### PROVIDED MATERIAL
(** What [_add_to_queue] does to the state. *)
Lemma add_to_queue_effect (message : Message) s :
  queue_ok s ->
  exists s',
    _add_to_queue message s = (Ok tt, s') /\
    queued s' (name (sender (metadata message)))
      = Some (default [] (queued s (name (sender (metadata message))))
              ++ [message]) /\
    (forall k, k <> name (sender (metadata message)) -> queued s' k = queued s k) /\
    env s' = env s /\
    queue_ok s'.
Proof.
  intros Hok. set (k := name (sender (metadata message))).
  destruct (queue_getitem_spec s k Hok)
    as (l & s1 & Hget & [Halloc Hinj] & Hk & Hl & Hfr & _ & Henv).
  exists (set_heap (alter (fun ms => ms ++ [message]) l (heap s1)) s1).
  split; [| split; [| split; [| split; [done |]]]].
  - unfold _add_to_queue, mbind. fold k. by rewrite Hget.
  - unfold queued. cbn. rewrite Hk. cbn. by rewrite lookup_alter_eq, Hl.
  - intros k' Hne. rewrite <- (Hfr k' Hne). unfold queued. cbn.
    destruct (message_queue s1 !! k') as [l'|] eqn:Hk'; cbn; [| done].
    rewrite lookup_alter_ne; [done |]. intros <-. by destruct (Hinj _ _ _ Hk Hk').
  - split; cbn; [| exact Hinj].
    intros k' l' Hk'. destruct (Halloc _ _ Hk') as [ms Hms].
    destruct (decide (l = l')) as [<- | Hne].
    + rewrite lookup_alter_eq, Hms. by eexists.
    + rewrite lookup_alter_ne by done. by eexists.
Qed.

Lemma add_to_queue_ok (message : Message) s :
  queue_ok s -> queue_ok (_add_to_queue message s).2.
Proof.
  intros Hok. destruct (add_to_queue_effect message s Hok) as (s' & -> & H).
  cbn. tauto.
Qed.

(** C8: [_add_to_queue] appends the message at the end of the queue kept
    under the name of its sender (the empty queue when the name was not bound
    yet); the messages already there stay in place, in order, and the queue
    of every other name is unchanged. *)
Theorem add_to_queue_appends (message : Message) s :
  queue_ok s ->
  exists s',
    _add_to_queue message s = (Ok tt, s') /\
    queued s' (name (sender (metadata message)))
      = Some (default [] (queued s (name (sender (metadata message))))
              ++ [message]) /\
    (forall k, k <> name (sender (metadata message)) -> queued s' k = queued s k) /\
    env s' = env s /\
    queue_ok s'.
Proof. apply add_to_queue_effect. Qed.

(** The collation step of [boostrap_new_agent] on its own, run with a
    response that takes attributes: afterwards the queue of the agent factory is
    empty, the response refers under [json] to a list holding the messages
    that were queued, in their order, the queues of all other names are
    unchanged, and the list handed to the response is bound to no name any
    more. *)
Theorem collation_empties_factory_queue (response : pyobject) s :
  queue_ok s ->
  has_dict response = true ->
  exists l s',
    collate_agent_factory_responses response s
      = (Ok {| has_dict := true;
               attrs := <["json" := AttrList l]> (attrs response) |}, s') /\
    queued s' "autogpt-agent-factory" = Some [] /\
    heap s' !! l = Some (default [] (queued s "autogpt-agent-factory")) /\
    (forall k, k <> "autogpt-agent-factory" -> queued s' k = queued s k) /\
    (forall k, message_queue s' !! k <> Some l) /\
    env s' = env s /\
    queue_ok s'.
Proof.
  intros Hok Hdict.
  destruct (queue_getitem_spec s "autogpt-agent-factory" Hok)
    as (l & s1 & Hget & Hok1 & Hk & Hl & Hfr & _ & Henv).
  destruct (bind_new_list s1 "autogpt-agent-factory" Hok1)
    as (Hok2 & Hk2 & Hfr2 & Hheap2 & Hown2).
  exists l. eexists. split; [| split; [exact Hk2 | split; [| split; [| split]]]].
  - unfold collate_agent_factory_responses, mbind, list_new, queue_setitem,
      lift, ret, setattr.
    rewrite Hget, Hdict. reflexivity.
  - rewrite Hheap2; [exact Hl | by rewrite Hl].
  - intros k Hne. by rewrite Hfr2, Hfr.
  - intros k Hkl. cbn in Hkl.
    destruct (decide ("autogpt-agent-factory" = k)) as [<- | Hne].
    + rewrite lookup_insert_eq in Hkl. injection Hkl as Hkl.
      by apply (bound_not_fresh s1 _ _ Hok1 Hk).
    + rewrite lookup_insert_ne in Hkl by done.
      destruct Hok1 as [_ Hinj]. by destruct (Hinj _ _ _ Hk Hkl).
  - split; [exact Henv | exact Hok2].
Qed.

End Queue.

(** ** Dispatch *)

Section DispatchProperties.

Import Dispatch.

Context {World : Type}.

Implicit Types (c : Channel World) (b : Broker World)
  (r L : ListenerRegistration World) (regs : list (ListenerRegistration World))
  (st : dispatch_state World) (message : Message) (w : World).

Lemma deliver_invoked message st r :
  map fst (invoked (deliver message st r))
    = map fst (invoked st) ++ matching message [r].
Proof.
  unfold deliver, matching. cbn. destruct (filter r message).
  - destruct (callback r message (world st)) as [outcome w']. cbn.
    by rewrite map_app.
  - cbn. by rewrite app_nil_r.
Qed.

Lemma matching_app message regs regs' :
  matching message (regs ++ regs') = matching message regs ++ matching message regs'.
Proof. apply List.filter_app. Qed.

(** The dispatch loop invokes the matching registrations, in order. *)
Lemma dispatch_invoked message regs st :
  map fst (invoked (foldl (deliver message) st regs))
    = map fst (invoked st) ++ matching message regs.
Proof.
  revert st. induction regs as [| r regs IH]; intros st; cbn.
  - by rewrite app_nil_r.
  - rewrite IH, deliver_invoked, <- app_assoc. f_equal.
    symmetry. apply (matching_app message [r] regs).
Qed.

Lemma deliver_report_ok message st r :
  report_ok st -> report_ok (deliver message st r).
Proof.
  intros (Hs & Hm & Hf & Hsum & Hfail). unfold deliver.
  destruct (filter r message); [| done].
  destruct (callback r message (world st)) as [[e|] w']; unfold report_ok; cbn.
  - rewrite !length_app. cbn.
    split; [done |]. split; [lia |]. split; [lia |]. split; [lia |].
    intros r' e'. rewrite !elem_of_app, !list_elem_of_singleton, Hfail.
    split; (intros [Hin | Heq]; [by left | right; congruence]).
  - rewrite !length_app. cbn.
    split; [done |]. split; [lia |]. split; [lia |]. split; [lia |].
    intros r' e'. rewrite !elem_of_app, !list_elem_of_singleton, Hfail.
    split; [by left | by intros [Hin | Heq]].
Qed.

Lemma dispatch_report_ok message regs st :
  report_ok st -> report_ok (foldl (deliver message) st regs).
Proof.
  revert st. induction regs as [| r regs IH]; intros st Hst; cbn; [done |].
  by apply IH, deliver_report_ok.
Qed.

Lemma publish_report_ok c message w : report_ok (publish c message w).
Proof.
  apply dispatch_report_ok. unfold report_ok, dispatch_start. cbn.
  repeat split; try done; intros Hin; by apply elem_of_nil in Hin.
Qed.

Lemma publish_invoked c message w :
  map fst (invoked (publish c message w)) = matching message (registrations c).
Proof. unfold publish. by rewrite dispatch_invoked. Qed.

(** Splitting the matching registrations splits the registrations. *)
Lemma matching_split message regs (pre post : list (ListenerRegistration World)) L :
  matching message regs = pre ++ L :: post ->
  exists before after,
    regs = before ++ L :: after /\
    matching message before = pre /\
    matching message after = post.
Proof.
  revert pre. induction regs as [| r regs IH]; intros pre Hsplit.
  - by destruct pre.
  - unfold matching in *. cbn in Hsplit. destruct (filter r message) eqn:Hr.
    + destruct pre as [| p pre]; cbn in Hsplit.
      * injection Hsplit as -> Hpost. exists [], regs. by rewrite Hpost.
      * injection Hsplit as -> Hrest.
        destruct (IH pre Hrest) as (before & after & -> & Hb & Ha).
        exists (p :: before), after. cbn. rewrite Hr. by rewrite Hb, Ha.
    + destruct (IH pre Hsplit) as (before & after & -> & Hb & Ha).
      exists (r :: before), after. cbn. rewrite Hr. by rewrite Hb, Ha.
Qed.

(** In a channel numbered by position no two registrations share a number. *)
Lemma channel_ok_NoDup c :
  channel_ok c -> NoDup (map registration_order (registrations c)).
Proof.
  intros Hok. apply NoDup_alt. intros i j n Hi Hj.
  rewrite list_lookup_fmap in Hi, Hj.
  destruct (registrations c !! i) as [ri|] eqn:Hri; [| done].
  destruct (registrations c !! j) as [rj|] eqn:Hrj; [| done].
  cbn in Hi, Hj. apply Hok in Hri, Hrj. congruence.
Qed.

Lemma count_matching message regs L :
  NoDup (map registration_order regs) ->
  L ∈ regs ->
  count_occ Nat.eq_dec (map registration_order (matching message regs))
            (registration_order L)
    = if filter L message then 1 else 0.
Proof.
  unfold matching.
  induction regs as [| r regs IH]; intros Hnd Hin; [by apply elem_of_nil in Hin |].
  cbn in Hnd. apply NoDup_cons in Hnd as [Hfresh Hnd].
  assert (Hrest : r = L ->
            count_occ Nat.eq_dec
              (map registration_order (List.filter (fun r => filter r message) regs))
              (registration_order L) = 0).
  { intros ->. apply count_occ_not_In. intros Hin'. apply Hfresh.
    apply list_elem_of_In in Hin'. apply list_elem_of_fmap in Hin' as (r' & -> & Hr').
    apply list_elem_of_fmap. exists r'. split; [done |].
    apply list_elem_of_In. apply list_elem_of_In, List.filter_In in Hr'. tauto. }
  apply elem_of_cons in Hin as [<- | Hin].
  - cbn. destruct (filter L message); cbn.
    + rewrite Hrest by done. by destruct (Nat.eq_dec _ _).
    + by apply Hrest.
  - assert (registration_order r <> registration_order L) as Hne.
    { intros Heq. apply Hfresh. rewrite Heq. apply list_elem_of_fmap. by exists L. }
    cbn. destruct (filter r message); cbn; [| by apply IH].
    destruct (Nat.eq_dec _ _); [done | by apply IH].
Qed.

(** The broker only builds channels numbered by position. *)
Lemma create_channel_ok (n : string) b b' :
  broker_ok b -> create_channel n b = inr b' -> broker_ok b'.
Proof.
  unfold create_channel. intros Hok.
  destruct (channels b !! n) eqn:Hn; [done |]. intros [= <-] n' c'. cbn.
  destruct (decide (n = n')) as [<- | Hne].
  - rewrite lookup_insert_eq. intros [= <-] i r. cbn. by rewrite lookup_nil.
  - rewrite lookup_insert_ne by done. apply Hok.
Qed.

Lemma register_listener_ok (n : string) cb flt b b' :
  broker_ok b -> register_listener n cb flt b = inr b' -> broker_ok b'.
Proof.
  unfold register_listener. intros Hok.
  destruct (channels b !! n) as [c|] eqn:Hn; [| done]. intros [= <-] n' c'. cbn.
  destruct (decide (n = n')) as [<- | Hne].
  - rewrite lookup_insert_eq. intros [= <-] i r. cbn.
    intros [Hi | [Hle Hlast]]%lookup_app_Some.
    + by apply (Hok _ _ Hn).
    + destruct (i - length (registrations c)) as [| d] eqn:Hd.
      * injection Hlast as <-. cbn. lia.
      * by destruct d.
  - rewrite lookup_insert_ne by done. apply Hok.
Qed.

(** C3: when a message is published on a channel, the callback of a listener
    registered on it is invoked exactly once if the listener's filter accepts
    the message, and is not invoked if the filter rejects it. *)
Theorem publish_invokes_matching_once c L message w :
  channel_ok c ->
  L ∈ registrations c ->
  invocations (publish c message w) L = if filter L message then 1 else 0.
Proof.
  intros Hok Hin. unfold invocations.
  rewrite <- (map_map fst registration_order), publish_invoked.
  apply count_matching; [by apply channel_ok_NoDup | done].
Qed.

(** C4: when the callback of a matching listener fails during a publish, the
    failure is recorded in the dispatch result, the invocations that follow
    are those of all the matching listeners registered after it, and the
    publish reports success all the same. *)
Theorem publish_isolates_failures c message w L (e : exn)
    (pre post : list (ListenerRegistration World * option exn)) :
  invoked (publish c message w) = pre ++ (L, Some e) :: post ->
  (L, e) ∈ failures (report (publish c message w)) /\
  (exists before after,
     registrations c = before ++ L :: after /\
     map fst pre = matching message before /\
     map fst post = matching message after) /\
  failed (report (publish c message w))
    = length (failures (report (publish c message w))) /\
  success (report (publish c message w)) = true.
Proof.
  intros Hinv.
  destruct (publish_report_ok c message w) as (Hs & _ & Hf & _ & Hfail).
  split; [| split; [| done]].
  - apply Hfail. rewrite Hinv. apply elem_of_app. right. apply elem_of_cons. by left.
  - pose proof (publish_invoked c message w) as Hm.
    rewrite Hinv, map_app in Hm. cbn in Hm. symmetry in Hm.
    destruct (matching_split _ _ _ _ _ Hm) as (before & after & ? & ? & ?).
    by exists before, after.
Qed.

* * *

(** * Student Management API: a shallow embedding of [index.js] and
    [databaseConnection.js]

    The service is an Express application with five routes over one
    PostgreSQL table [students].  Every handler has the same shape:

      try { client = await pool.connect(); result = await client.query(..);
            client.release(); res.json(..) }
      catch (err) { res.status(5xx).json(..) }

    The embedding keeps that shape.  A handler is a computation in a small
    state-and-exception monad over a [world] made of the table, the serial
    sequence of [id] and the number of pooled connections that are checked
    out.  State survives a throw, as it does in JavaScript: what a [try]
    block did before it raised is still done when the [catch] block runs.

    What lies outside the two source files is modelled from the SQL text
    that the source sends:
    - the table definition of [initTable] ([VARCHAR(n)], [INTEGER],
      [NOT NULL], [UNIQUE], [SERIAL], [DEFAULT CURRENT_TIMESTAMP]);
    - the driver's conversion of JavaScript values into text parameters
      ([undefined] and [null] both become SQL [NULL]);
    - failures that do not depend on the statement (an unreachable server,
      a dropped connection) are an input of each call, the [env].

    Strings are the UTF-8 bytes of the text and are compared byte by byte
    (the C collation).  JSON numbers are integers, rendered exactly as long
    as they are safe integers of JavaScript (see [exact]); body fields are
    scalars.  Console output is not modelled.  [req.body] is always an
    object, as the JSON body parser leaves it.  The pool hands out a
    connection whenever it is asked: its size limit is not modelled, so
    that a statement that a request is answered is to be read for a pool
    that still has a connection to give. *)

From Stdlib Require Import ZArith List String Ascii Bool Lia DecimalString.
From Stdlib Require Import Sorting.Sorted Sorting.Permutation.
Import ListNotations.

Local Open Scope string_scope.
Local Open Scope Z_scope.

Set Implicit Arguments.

### PROBLEM TO SOLVE
Which lines in the records contain the word "Implicit"? Copy each one.

### RESULT BELOW
Implicit Types (c : Channel World) (b : Broker World)
Set Implicit Arguments.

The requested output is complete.